One of the keynotes this year was delivered by the World Employment Confederation, an organization that serves as the voice of the employment services industry at a global level. It represents staffing, recruiting and workforce solutions federations and companies from over 50 countries. The Confederation’s keynote focused on the future of work and the role that the employment industry plays and it shared some insights from their new white paper, aptly titled The Future of Work.
Below are some of the findings from the paper’s executive summary. The full white paper can be downloaded here. It discusses in detail the implications and challenges of the future of work, and shares policy recommendations for addressing the challenges.
The World Employment Confederation identifies the following as some of the structural shifts that are changing the future of work:
- New production models
- Rise of the on-demand economy
Today’s workforce is all about diversity. The 20th century “white male breadwinner” is no longer an accurate term to describe our work landscape. There’s not only diversity in demographics but also diversity in the type of work happening around the world – self-employment, on-call work, project-based work and job sharing. The implication is the traditional one-size-fits-all approach to workforce management doesn’t apply anymore. Employers should recognize this as they establish working conditions and future processes.

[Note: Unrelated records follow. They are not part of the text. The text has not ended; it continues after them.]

Lemma lawful_upstream : Lawful (fun leaf =>
  kind_value leaf (transform_plugin_secrets leaf) (Nested upstream_fields)).
Proof.
  eapply lawful_ext; [|apply (lawful_derived [("tls", fun leaf =>
    kind_value leaf (transform_plugin_secrets leaf) (Nested upstream_tls_fields))])].
  - by intros leaf [].
  - by apply (bool_decide_unpack _).
  - pose proof lawful_tls. forall_lawful.
Qed.

Lemma lawful_plugins : Lawful (fun leaf => kind_value leaf (transform_plugin_secrets leaf) Plugins).
Proof. apply lawful_on_object, lawful_map_values, lawful_plugin. Qed.

Lemma lawful_resource kd : Lawful (fun leaf => walk_resource_secrets leaf kd).
Proof.
  pose proof lawful_plugins. pose proof lawful_upstream. pose proof lawful_tls.
  destruct kd.
  1: eapply lawful_ext; [|apply (lawful_derived [("tls", fun leaf =>
       kind_value leaf (transform_plugin_secrets leaf) (Nested upstream_tls_fields))])].
  4: eapply lawful_ext; [|apply (lawful_derived
       [("plugins", fun leaf => kind_value leaf (transform_plugin_secrets leaf) Plugins);
        ("upstream", fun leaf => kind_value leaf (transform_plugin_secrets leaf) (Nested upstream_fields))])].
  7: eapply lawful_ext; [|apply (lawful_derived
       [("plugins", fun leaf => kind_value leaf (transform_plugin_secrets leaf) Plugins)])].
  10: eapply lawful_ext; [|apply (lawful_derived
       [("plugins", fun leaf => kind_value leaf (transform_plugin_secrets leaf) Plugins);
        ("upstream", fun leaf => kind_value leaf (transform_plugin_secrets leaf) (Nested upstream_fields))])].
  13: apply (lawful_leaf_fields transform_plugin_secrets ["key"]).
  all: try done; try (by apply (bool_decide_unpack _)); try (apply NoDup_singleton); forall_lawful.
Qed.

(** ** Property *)

(** Decryption panics.  Decrypting a value panics exactly when it is an
    envelope of an unknown version whose 24th byte falls inside a character;
    every other malformed value is an error. *)
Theorem decrypt_panics `{CipherSuite} kr value :
  panics (keyring_decrypt kr value) = true <->
  is_ciphertext value = true /\ strip_prefix ENVELOPE_V1_PREFIX value = None /\
  exists b, String.get 24 value = Some b /\ is_cont b = true.
Proof.
  unfold keyring_decrypt. destruct (is_ciphertext value); cbn [negb]; [|split; [done|by intros (? & _)]].
  destruct (strip_prefix ENVELOPE_V1_PREFIX value) as [payload|].
  - assert (forall ks a b, panics (try_keys ks a b) = false) as Hk.
    { intros ks a b. induction ks as [|k ks IH]; simpl; [done|]. destruct (aes_decrypt k a b); [|done].
      by destruct (from_utf8 s). }
    destruct (base64_decode payload); [case_match; rewrite ?Hk|]; (split; [done|by intros (_ & [=] & _)]).
  - unfold str_take. destruct (le_lt_dec 24 (String.length value)) as [Hl|Hl].
    + rewrite Nat.min_r by done. generalize (String.get 24 value). intros [b|].
      * destruct (is_cont b) eqn:E; (split; [try done; intros _; by eauto 6|]); [done|].
        intros (_ & _ & b' & [= <-] & Hb). congruence.
      * split; [done|]. by intros (_ & _ & b' & [=] & _).
    + rewrite Nat.min_l by lia.
      assert (forall s i, (String.length s <= i)%nat -> String.get i s = None) as Hg.
      { induction s as [|a s IH]; intros [|i] Hi; simpl in *; try done; try lia. apply IH. lia. }
      rewrite !Hg by lia. split; [done|]. by intros (_ & _ & b' & [=] & _).
Qed.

Technology has changed the way the world works – and the way people work and earn an income. Throughout the world, fewer people are working ‘traditional’ schedules at ‘traditional’ jobs. Today, there are more freelancers, more entrepreneurs and more small business owners entering their markets and thriving. What’s the implication? The concept of “working time” is now blurred and needs to be redefined, because more people mix their work with their personal life or are working with people on the opposite side of world in different time zones. Employers must embrace these new working models and the globalization of our current and future workforce.
New Production Models/On-Demand Economy
The rise of our global, on-demand economy means our industrial production processes must also move to an on-demand model. Today, there are short runs of mass-produced
goods and services, and production patterns must be flexible and agile to meet the needs of producers, sellers and consumers. Today’s workers need a skill set that allows them to adapt to diverse and ever-changing work environments, and employers need to make sure this new work dynamic isn’t hindered by rigid, outdated rules.
As we explore the future of work, employers and employment service organizations around the world need to come together to understand and embrace these structural shifts and establish guidelines and policies that take into consideration the new ways of the working world. If you’re a CT employer and want to start that conversation, contact us.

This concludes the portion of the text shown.